WORK REQUIRED -> Below are the records; give again exactly the line with "Definition validateReservationRequest (value", the line with "negb (uuidPattern (q_TaskID value)) ||", and each line that lies between them, and nothing besides.

DATA TO USE ->
************
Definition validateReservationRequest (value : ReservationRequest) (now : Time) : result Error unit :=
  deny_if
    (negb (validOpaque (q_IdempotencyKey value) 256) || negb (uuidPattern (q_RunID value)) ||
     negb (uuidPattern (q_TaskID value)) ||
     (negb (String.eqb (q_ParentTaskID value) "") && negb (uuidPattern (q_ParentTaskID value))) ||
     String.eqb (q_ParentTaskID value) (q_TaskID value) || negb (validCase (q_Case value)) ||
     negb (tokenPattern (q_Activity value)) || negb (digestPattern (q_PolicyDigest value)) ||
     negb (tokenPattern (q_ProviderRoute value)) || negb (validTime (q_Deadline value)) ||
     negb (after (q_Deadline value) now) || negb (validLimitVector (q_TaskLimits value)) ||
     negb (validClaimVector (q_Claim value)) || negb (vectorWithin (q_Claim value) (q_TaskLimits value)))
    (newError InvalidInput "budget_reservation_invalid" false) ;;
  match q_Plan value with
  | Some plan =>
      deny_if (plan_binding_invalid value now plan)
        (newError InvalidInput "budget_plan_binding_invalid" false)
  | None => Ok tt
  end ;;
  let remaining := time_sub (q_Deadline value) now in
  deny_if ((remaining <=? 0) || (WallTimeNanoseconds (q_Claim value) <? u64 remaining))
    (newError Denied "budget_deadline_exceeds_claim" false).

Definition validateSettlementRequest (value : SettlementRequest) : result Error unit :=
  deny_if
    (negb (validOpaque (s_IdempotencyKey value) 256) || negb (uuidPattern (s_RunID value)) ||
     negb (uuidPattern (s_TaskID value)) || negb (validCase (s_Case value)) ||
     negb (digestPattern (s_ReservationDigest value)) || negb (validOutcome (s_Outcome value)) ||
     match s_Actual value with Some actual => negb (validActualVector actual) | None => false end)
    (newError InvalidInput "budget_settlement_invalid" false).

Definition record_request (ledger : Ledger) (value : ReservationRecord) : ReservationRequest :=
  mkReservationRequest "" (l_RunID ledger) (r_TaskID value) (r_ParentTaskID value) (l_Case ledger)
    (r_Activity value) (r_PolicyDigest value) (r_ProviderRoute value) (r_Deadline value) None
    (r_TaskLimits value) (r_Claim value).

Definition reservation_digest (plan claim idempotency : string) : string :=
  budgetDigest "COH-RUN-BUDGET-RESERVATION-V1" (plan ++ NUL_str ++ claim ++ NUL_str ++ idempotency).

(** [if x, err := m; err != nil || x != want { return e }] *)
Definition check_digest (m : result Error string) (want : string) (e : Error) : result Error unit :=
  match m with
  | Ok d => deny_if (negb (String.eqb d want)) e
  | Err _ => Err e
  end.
************
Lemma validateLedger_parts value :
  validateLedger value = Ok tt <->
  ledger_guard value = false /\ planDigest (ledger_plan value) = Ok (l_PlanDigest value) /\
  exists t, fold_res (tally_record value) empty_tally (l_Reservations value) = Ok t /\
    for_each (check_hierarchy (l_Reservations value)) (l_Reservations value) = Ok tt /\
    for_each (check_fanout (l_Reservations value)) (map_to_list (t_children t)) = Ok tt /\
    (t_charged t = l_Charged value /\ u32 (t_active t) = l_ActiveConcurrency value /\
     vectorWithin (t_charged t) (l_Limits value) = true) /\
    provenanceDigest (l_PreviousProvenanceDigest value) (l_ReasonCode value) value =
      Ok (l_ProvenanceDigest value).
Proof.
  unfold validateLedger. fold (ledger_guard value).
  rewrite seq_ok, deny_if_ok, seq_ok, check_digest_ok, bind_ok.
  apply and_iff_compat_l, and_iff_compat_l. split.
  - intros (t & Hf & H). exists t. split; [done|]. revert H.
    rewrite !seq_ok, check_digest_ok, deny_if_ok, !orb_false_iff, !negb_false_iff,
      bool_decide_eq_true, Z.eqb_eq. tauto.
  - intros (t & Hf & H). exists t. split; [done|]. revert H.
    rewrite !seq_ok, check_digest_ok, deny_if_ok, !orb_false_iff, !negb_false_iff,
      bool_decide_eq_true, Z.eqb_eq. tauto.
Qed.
************
ANSWER TO THIS TASK ->
Definition validateReservationRequest (value : ReservationRequest) (now : Time) : result Error unit :=
  deny_if
    (negb (validOpaque (q_IdempotencyKey value) 256) || negb (uuidPattern (q_RunID value)) ||
     negb (uuidPattern (q_TaskID value)) ||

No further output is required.